═══ Material provided

(* ===== verification/JsonWrites.v ===== *)
(** What the JSON encoder does with a token: the step of the grammar that it makes, the text
    that it adds, and what reaches its writer.

    What an encoder writes for a sequence of tokens is a stream that a decoder reads.

    What a refused token leaves behind in a JSON encoder: nothing that can be told. *)

From S2P Require Import Prelude Wtf8 BaseProto JsonState JsonWire JsonDecoder JsonEncoder JsonLex JsonStrings JsonGrammar JsonNext.

Import JsonState.Kind(Kind) JsonState.Token(Token).

Local Open Scope nat_scope.

(** ** What has been produced *)

(** The bytes that the writer has and those that are still to be handed over. *)
Definition produced (e : Encoder) : bytes :=
  match sink e with Some s => received s ++ drop (flushed e) (out e) | None => out e end.

Definition flushed_ok (e : Encoder) : Prop := flushed e <= length (out e).

(** What the output path leaves alone. *)
Definition kept (e : Encoder) : list Frame * Options * nat * bool := (frames e, opts e, roots e, omit_top_level_newline e).

Lemma flush_loop_spec fuel s e :
  flushed_ok e → length (sink_events s) + 2 <= fuel →
  ∃ r e', flush_loop fuel s e = Some (r, e') ∧ produced e' = received s ++ drop (flushed e) (out e) ∧ flushed_ok e' ∧ kept e' = kept e.
Proof.
  unfold flushed_ok. revert s e. induction fuel as [|fuel IH]; intros s e Hf Hfuel; [lia|]. cbn [flush_loop].
  destruct (Nat.ltb_spec (flushed e) (length (out e))) as [Hlt|Hge].
  2: { eexists _, _. split_and!; [done| |cbn; lia|done]. unfold produced. cbn. by rewrite drop_ge by lia. }
  destruct s as [rec [|[n|err] evs]]; cbn [sink_write sink_events received length] in *.
  - rewrite length_drop. destruct (length (out e) - flushed e) as [|m] eqn:Em; [lia|].
    destruct fuel as [|fuel]; [lia|]. cbn [flush_loop]. 
    assert (flushed (e <| flushed := flushed e + S m |> <| sink := Some (MkSink (rec ++ drop (flushed e) (out e)) []) |>) <?
      length (out (e <| flushed := flushed e + S m |> <| sink := Some (MkSink (rec ++ drop (flushed e) (out e)) []) |>)) = false) as ->
      by (apply Nat.ltb_ge; cbn; lia).
    eexists _, _. split_and!; [done| |cbn; lia|done].
    unfold produced. cbn. by rewrite app_nil_r.
  - destruct (n `min` length (drop (flushed e) (out e))) as [|m] eqn:Em.
    + eexists _, _. split_and!; [done| |done|done]. unfold produced. cbn. f_equal. rewrite length_drop in Em.
      assert (n = 0) as -> by lia. by rewrite take_0, app_nil_r.
    + rewrite length_drop in Em. destruct (IH (MkSink (rec ++ take n (drop (flushed e) (out e))) evs)
        (e <| flushed := flushed e + S m |> <| sink := Some (MkSink (rec ++ take n (drop (flushed e) (out e))) evs) |>)) as (r & e' & E & Hp & Hf' & Hk); [cbn; lia|cbn; lia|].
      exists r, e'. split_and!; [done| |done|done]. rewrite Hp. cbn. rewrite <-app_assoc. f_equal.
      rewrite <-(take_drop n (drop (flushed e) (out e))) at 2. f_equal. rewrite drop_drop.
      destruct (Nat.le_gt_cases n (length (out e) - flushed e)); [do 2 f_equal; lia|by rewrite !drop_ge by lia].
  - destruct err; try (eexists _, _; split_and!; [done|done|done|done]).
    destruct (IH (MkSink rec evs) (e <| sink := Some (MkSink rec evs) |>)) as (r & e' & E & Hp & Hf' & Hk); [done|cbn; lia|].
    exists r, e'. by split_and!.
Qed.

(** Flushing ends, and no byte is lost or doubled, whatever the writer takes. *)
Lemma flush_spec e : flushed_ok e → ∃ r e', flush e = Some (r, e') ∧ produced e' = produced e ∧ flushed_ok e' ∧ kept e' = kept e.
Proof.
  intros Hf. unfold flush, produced at 2. destruct (sink e) as [s|] eqn:Es.
  - by apply flush_loop_spec.
  - eexists _, _. split_and!; [done| |unfold flushed_ok; cbn; lia|done]. unfold produced. cbn. by rewrite Es.
Qed.

(** The line ends behind a value at the top. *)
Definition line_end (e : Encoder) (st : list Frame) : bytes :=
  if bool_decide (st = []) && negb (omit_top_level_newline e) then [10]%Z else [].

Lemma produced_append e b : flushed_ok e → produced (e <| out := out e ++ b |>) = produced e ++ b ∧ flushed_ok (e <| out := out e ++ b |>).
Proof.
  intros Hf. unfold produced, flushed_ok in *. cbn. rewrite length_app. split; [|lia]. destruct (sink e); [|done].
  by rewrite drop_app_le, app_assoc.
Qed.

Lemma settle_spec e : flushed_ok e →
  ∃ r e', settle e = Some (r, e') ∧ produced e' = produced e ++ line_end e (frames e) ∧ flushed_ok e' ∧ kept e' = kept e.
Proof.
  intros Hf. unfold settle, line_end. destruct (bool_decide _); cbn [andb].
  - destruct (omit_top_level_newline e) eqn:Eo; cbn [negb].
    + destruct (flush_spec e Hf) as (r & e' & E & Hp & H). exists r, e'. by rewrite app_nil_r.
    + destruct (produced_append e [10]%Z Hf) as [Hp' Hf']. destruct (flush_spec _ Hf') as (r & e' & E & Hp & H1 & H2). exists r, e'. split_and!; [done|by rewrite Hp|done..].
  - rewrite app_nil_r. destruct (_ <=? _)%Z; [by apply flush_spec|]. by exists (Ok tt), e.
Qed.
Lemma string_round_out p pointer allow out out' i : same_end same_round (string_round pointer allow p out i) (string_round pointer allow p out' i).
Proof.
  apply (same_end_bind eq); [by apply same_end_refl|]. intros b ? j <-. destruct b as [b|]; [|by split].
  destruct (Z.eqb _ _); [by split|]. destruct (Z.eqb _ _).
  { eapply same_end_bind; [apply string_escape_out|]. intros a b' k Hab. by split. }
  destruct (b <=? 31)%Z; [by split|]. destruct (128 <=? b)%Z; [|by split].
  apply (same_end_bind eq); [by apply same_end_refl|]. intros _ _ j2 _. apply (same_end_bind eq); [by apply same_end_refl|]. intros buf ? j3 <-.
  destruct (decode_utf8 (drop p buf)) as [rune width]. apply (same_end_bind eq); [by apply same_end_refl|]. intros _ _ j4 _. by split.
Qed.

Lemma string_into_out start pointer allow keep keep' i :
  same_end same_index (string_into start pointer allow keep i) (string_into start pointer allow keep' i).
Proof.
  unfold string_into, loop. generalize (input_fuel i). intros F.
  assert (∀ st st', same_index st st' → same_end same_index (loop_fuel F (string_body pointer allow) st i) (loop_fuel F (string_body pointer allow) st' i)) as H;
    [|by apply H].
  revert i. induction F as [|F IH]; intros i [p out] [p' out'] Hp; [done|]. cbn in Hp. unfold same_index in Hp. cbn in Hp. subst p'. cbn [loop_fuel].
  eapply (same_end_bind same_round).
  - unfold string_body. apply (same_end_bind eq); [by apply same_end_refl|]. intros buf ? j <-. apply string_round_out.
  - intros [a|a] [b|b] j Hab; try done. by apply IH.
Qed.

Lemma scan_value_keep kind start o keep i token end_ i' :
  scan_value kind start o keep i = Some (Ok (token, end_), i') → ∃ full, scan_value kind start o true i = Some (Ok (full, end_), i').
Proof.
  destruct kind; cbn [scan_value]; try (intros E; by exists token). unfold mbind, st_bind.
  pose proof (string_into_out start [] (allows_invalid o) keep true i) as H.
  destruct (string_into start [] (allows_invalid o) keep i) as [[[[e t]|e] j]|], (string_into start [] (allows_invalid o) true i) as [[[[e2 t2]|e2] j2]|]; try done.
  intros [= <- <- <-]. destruct H as [H <-]. unfold same_index in H. cbn in H. subst e2. by eexists.
Qed.

(** ** A token that was skipped can be read *)

Lemma take_name_plain token start o c : top_expects_name (stack c) = false → take_name token start o c = Some (Ok tt, c).
Proof.
  unfold take_name, mbind, st_bind, gets, top_expects_name. destruct (stack c) as [|f rest]; [done|]. cbn. by intros ->.
Qed.

Lemma take_name_pos token start o i p q st :
  match take_name token start o (MkCursor i p st) with
  | Some (r, c) => ∃ st', c = MkCursor i p st' ∧ take_name token start o (MkCursor i q st) = Some (r, MkCursor i q st')
  | None => False
  end.
Proof.
  unfold take_name, mbind, st_bind, gets. cbn [stack]. destruct st as [|f rest]; [by eexists|]. destruct (expects_name f); [|by eexists].
  cbv zeta. destruct (if allows_duplicates o then _ else _) as [[] ns]; by eexists.
Qed.

(** What is left to do when the token has been scanned. *)
Definition enter (kind : Kind) (token : Token) (start end_ : nat) (o : Options) : C (Token * nat) :=
  take_name token start o;;
  count_value;;
  (if is_begin kind then modify (λ c, c <| stack := frame_new kind :: stack c |>) else mret tt);;
  set_pos end_;;
  mret (token, start).

Lemma enter_pos kind token start end_ o i p q st x c' :
  enter kind token start end_ o (MkCursor i p st) = Some (Ok x, c') → enter kind token start end_ o (MkCursor i q st) = Some (Ok x, c').
Proof.
  unfold enter, mbind, st_bind. pose proof (take_name_pos token start o i p q st) as H.
  destruct (take_name token start o (MkCursor i p st)) as [[[[]|e] c]|]; [|done..]. destruct H as (st' & -> & ->). by destruct (is_begin kind).
Qed.

Lemma enter_token kind token full start end_ o c x c' : top_expects_name (stack c) = false →
  enter kind token start end_ o c = Some (Ok x, c') → x = (token, start) ∧ enter kind full start end_ o c = Some (Ok (full, start), c').
Proof.
  intros Hn. unfold enter, mbind, st_bind. rewrite !take_name_plain by done. destruct (is_begin kind); by intros [= <- <-].
Qed.
(** On [failing_host] both platforms raise when asked to unload, and the
    exception of [select], raised first, is the one that
    [async_unload_entry] raises. *)
Lemma unload_platform_raises_witness :
  "sensor" ∈ PLATFORMS ∧
  @forward_entry_unload failing_host "e1" "sensor" =
    Raise (Exn ValueError "sensor") ∧
  (∃ p y, p ∈ PLATFORMS ∧
          @forward_entry_unload failing_host "e1" p = Raise y ∧
          run (@async_unload_entry const failing_host
                 (entry "e1" "192.168.1.30")) loaded_world = Raise y) ∧
  hass_data (exec (@async_unload_entry const failing_host
                     (entry "e1" "192.168.1.30")) loaded_world) =
    hass_data loaded_world.
Proof.
  assert (Hin : "sensor" ∈ PLATFORMS) by (by left).
  split; [exact Hin|]. split; [reflexivity|].
  apply (@unload_platform_raises const failing_host
           (entry "e1" "192.168.1.30") "sensor" (Exn ValueError "sensor")
           loaded_world Hin).
  reflexivity.
Defined.

Example unload_raises_the_first_in_time :
  run (@async_unload_entry const failing_host (entry "e1" "192.168.1.30"))
    loaded_world = Raise (Exn ValueError "select").
Proof. vm_compute. reflexivity. Qed.
(** ** The two counters, separately *)

Section patched_count.
Context (paths : list string) (workflow_slug : string).

Lemma node_step_patched n n' dp ds :
  node_step (build_mapping paths) workflow_slug n n' dp ds →
  dp = (if mapped_node (build_mapping paths) n then 1 else 0).
Proof.
  intros [d Ht | d Ht Hid | d nid fn p Ht Hid Hne Hfn Hfne Hp];
    cbn [mapped_node]; rewrite Ht; cbn [andb]; [done| |].
  - destruct (py_get "id" d) as [| | | |nid| |]; try done.
    case_bool_decide as Hsome; [|done]. destruct Hsome as [fn Hfn].
    destruct (build_mapping_nonempty _ _ _ Hfn) as [Hne Hfne].
    destruct Hid as [Hid | [Hid | Hid]]; [|congruence..].
    simpl in Hid. by apply negb_false_iff, String.eqb_eq in Hid.
  - rewrite Hid, Hfn. by rewrite bool_decide_eq_true_2.
Qed.

Lemma patch_nodes_patched ns ns' c c' :
  for_each (patch_node (build_mapping paths) workflow_slug) ns c = (Ok ns', c') →
  total_patched c'
  = total_patched c + length (filter (mapped_node (build_mapping paths)) ns).
Proof.
  revert ns' c. induction ns as [|n ns IH]; intros ns' c.
  - intros [= _ <-]. simpl. lia.
  - rewrite for_each_cons.
    destruct (patch_node _ _ n c) as [[y|e] c1] eqn:Hn; [|done].
    destruct (for_each _ ns c1) as [[ys|e] c2] eqn:Hns; [|done].
    intros [= _ <-]. rewrite (IH _ _ Hns).
    apply patch_node_Ok in Hn as (dp & ds & Hstep%node_step_patched & ->).
    rewrite filter_cons. destruct (mapped_node _ n); simpl in *; lia.
Qed.

Lemma patch_workflows_patched wfs wfs' c c' :
  for_each (patch_workflow (build_mapping paths) workflow_slug) wfs c
  = (Ok wfs', c') →
  total_patched c'
  = total_patched c
    + sum_list ((λ wf, length (filter (mapped_node (build_mapping paths))
                                 (nodes_of wf))) <$> wfs).
Proof.
  revert wfs' c. induction wfs as [|wf wfs IH]; intros wfs' c.
  - intros [= _ <-]. simpl. lia.
  - rewrite for_each_cons.
    destruct (patch_workflow _ _ wf c) as [[y|e] c1] eqn:Hwf; [|done].
    destruct (for_each _ wfs c1) as [[ys|e] c2] eqn:Hwfs; [|done].
    intros [= _ <-]. rewrite (IH _ _ Hwfs).
    apply patch_workflow_nodes, patch_nodes_patched in Hwf.
    rewrite fmap_cons. simpl. lia.
Qed.

End patched_count.

(** X5: after the patch loop, [total_patched] is the number of code-type
    nodes whose id is a string key of the mapping, and [total_skipped]
    is the number of the other code-type nodes. *)
Theorem counters_exact paths workflow_slug data data' c :
  patch_document (build_mapping paths) workflow_slug data = Ok (data', c) →
  total_patched c = count_mapped (build_mapping paths) data
  ∧ total_skipped c
    = count_code_nodes data - count_mapped (build_mapping paths) data.
Proof.
  intros Hrun. pose proof (patch_document_count _ _ _ _ _ Hrun) as Hsum.
  apply patch_document_Ok in Hrun as [Hrun%patch_workflows_patched _].
  unfold count_mapped. simpl in Hrun. lia.
Qed.

Lemma counters_exact_witness :
  total_patched sample_patched.2 = count_mapped (build_mapping sample_listing) sample_document
  ∧ total_skipped sample_patched.2
    = count_code_nodes sample_document
      - count_mapped (build_mapping sample_listing) sample_document.
Proof.
  apply (counters_exact sample_listing "demo" sample_document sample_patched.1).
  vm_compute. reflexivity.
Defined.

(** ** Patching again with another slug *)

(** Two loops over the same items, the second also over the results of
    the first: when the second body does to a result of the first what
    it does to the item itself, so do the loops. *)
Lemma for_each_rerun {S A} (body1 body2 : A → M S A) xs ys s s' :
  (∀ x y si si', body1 x si = (Ok y, si') →
     ∃ z, body2 x si = (Ok z, si') ∧ body2 y si = (Ok z, si')) →
  for_each body1 xs s = (Ok ys, s') →
  ∃ zs, for_each body2 xs s = (Ok zs, s') ∧ for_each body2 ys s = (Ok zs, s').
Proof.
  intros Hbody. revert ys s. induction xs as [|x xs IH]; intros ys s.
  - intros [= <- <-]. by exists [].
  - rewrite for_each_cons.
    destruct (body1 x s) as [[y|e] s1] eqn:Hx; [|done].
    destruct (for_each body1 xs s1) as [[ys1|e] s2] eqn:Hxs; [|done].
    intros [= <- <-].
    destruct (Hbody _ _ _ _ Hx) as (z & Hz1 & Hz2).
    destruct (IH _ _ Hxs) as (zs & Hzs1 & Hzs2).
    exists (z :: zs). by rewrite !for_each_cons, Hz1, Hz2, Hzs1, Hzs2.
Qed.

Section other_slug.
Context (mapping : gmap string string) (slug1 slug2 : string).

Lemma node_step_rerun n n1 dp ds :
  node_step mapping slug1 n n1 dp ds →
  ∃ n2, node_step mapping slug2 n n2 dp ds
        ∧ node_step mapping slug2 n1 n2 dp ds.
Proof.
  intros [d Ht | d Ht Hid | d nid fn p Ht Hid Hne Hfn Hfne Hp].
  - exists (JObj d). by split; constructor.
  - exists (JObj d). by split; constructor.
  - set (w1 := wrapper slug1 fn). set (w2 := wrapper slug2 fn).
    exists (JObj (with_jsCode w2 p d)).
    split; [by apply (step_patch _ _ d nid fn)|].
    assert (with_jsCode w2 p d
            = with_jsCode w2 (dict_set "jsCode" (JStr w1) p) (with_jsCode w1 p d))
      as -> by (unfold with_jsCode; by rewrite !dict_set_set).
    apply (step_patch _ _ (with_jsCode w1 p d) nid fn); try done.
    + unfold is_code_type, with_jsCode in *. by rewrite py_get_set_ne.
    + unfold with_jsCode. by rewrite py_get_set_ne.
    + apply params_of_with_jsCode.
Qed.

Lemma patch_node_rerun n n1 c c' :
  patch_node mapping slug1 n c = (Ok n1, c') →
  ∃ n2, patch_node mapping slug2 n c = (Ok n2, c')
        ∧ patch_node mapping slug2 n1 c = (Ok n2, c').
Proof.
  intros (dp & ds & Hstep & ->)%patch_node_Ok.
  destruct (node_step_rerun _ _ _ _ Hstep) as (n2 & H1 & H2).
  exists n2. split; by apply node_step_run.
Qed.

Lemma patch_workflow_rerun wf wf1 c c' :
  patch_workflow mapping slug1 wf c = (Ok wf1, c') →
  ∃ wf2, patch_workflow mapping slug2 wf c = (Ok wf2, c')
         ∧ patch_workflow mapping slug2 wf1 c = (Ok wf2, c').
Proof.
  destruct wf as [| | | | |?|d]; try done. unfold patch_workflow at 1.
  destruct (dict_get "nodes" d) as [v|] eqn:Hv.
  2:{ intros [= <- <-]. exists (JObj d). unfold patch_workflow. by rewrite Hv. }
  destruct v as [| | | |s|ns|items]; try done.
  - destruct s; [|done]. intros [= <- <-]. exists (JObj d).
    unfold patch_workflow. by rewrite Hv.
  - rewrite bind_run.
    destruct (for_each _ ns c) as [[ns1|e] c1] eqn:Hns; [|done].
    intros [= <- <-].
    destruct (for_each_rerun _ _ _ _ _ _ patch_node_rerun Hns)
      as (ns2 & H1 & H2).
    exists (JObj (dict_set "nodes" (JArr ns2) d)). unfold patch_workflow.
    rewrite Hv, dict_get_set_eq, !bind_run, H1, H2. cbn.
    by rewrite dict_set_set.
  - destruct items; [|done]. intros [= <- <-]. exists (JObj d).
    unfold patch_workflow. by rewrite Hv.
Qed.
(** X1. In every reachable state each block sits at its own index and its
    stored hash is its live [compute_hash()]; each block after the first
    links to the hash of the block before it, passes the difficulty test,
    and so has a stored hash that begins with two zero digits. The source
    has no function that checks this; its operations keep it. *)
Theorem reachable_chain_is_valid s :
  reachable s ->
  (forall i block,
     Blockchain.chain s !! i = Some block ->
     Block.index block = Z.of_nat i
     /\ Block.hash block = Some (Block.compute_hash block))
  /\ (forall i prev block,
        Blockchain.chain s !! i = Some prev ->
        Blockchain.chain s !! S i = Some block ->
        Block.prev_hash block = Block.compute_hash prev
        /\ Block.hash prev = Some (Block.prev_hash block)
        /\ sealed block = true
        /\ exists rest, Block.hash block = Some (String "0" (String "0" rest))).
Proof.
  intros Hreach.
  destruct (reachable_chain_links s Hreach) as [Hown Hlink].
  split; [exact Hown |].
  intros i prev block Hprev Hblock.
  destruct (Hlink i prev block Hprev Hblock) as (Hprev_hash & Hstored & Hsealed).
  destruct (Hown (S i) block Hblock) as [_ Hhash].
  destruct (startswith_zeros _ Hsealed) as [rest Hrest].
  repeat split; try done.
  exists rest. by rewrite Hhash, Hrest.
Qed.
(** C6. Item-number repair, on a line [l] finalized as [it].  (1) When
    [l] has no item number and its name starts with a token of 4 to 8
    characters among the digits and O o B b I l S s G g, followed by
    white space, the token with its letters mapped to digits (O,o to 0;
    B,b to 8; I,l to 1; S,s to 5; G,g to 9) is all digits and becomes the
    item number; the name loses the token and the white space around
    what remains, and then, if it still starts with the item number,
    that prefix as well.  (2) A supplied item number of more than 8
    characters is cleared.  (3) A supplied item number of at most 8
    characters is kept, and is stripped from the start of the name when
    the name begins with it.  A line is not finalized only when its
    quantity check raises [OverflowError]. *)
Theorem item_number_recovered (l : Item) :
  match finalize l with
  | Raise e => e = OverflowError /\ qty_overflows l
  | Ok it =>
      (forall (tok : string) (c : ascii) (rest : string),
          get (item_number l) "" = "" ->
          get (name l) "" = tok ++ String c rest ->
          Str.all confusable tok = true ->
          (4 <= String.length tok <= 8)%nat ->
          Str.is_space c = true ->
          let fixed := Str.map fix_char tok in
          let n' := Str.strip (String c rest) in
          isdigit fixed = true /\
          item_number it = Some fixed /\
          name it =
            Some (if Str.startswith n' fixed
                  then Str.strip (Str.drop (String.length fixed) n')
                  else n'))
      /\
      (forall num : string,
          item_number l = Some num ->
          (8 < String.length num)%nat ->
          item_number it = Some "" /\ name it = name l)
      /\
      (forall num : string,
          item_number l = Some num ->
          num <> "" ->
          (String.length num <= 8)%nat ->
          item_number it = Some num /\
          name it =
            if Str.startswith (get (name l) "") num
            then Some (Str.strip (Str.drop (String.length num)
                                    (get (name l) "")))
            else name l)
  end.
Proof.
  destruct (finalize l) as [it|e] eqn:F.
  - destruct (finalize_repairs _ _ F) as (i' & -> & Hn & Hi).
    destruct (recover_item_number_spec i') as (H1 & H2 & H3).
    rewrite Hn, Hi in *.
    split; [exact H1 | split; [exact H2 | exact H3]].
  - exact (finalize_raise _ _ F).
Qed.

Lemma item_number_recovered_witness :
  exists it : Item,
    finalize (raw_line "O123456 WIDGET" "10.00" "1" "") = Ok it /\
    item_number it = Some "0123456" /\
    name it = Some "WIDGET".
Proof.
  pose proof (item_number_recovered
                (raw_line "O123456 WIDGET" "10.00" "1" "")) as H.
  destruct (finalize (raw_line "O123456 WIDGET" "10.00" "1" ""))
    as [it|e] eqn:F; [|vm_compute in F; discriminate F].
  exists it. split; [reflexivity|].
  destruct H as (H & _).
  destruct (H "O123456" " "%char "WIDGET") as (_ & H1 & H2).
  - reflexivity.
  - reflexivity.
  - reflexivity.
  - simpl; lia.
  - reflexivity.
  - split; [exact H1 | exact H2].
Defined.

══════

*Your assignment*: Search the material for the string "Hstep" and show every line that has it.

*Answer section*:
    apply patch_node_Ok in Hn as (dp & ds & Hstep%node_step_patched & ->).
  intros (dp & ds & Hstep & ->)%patch_node_Ok.
  destruct (node_step_rerun _ _ _ _ Hstep) as (n2 & H1 & H2).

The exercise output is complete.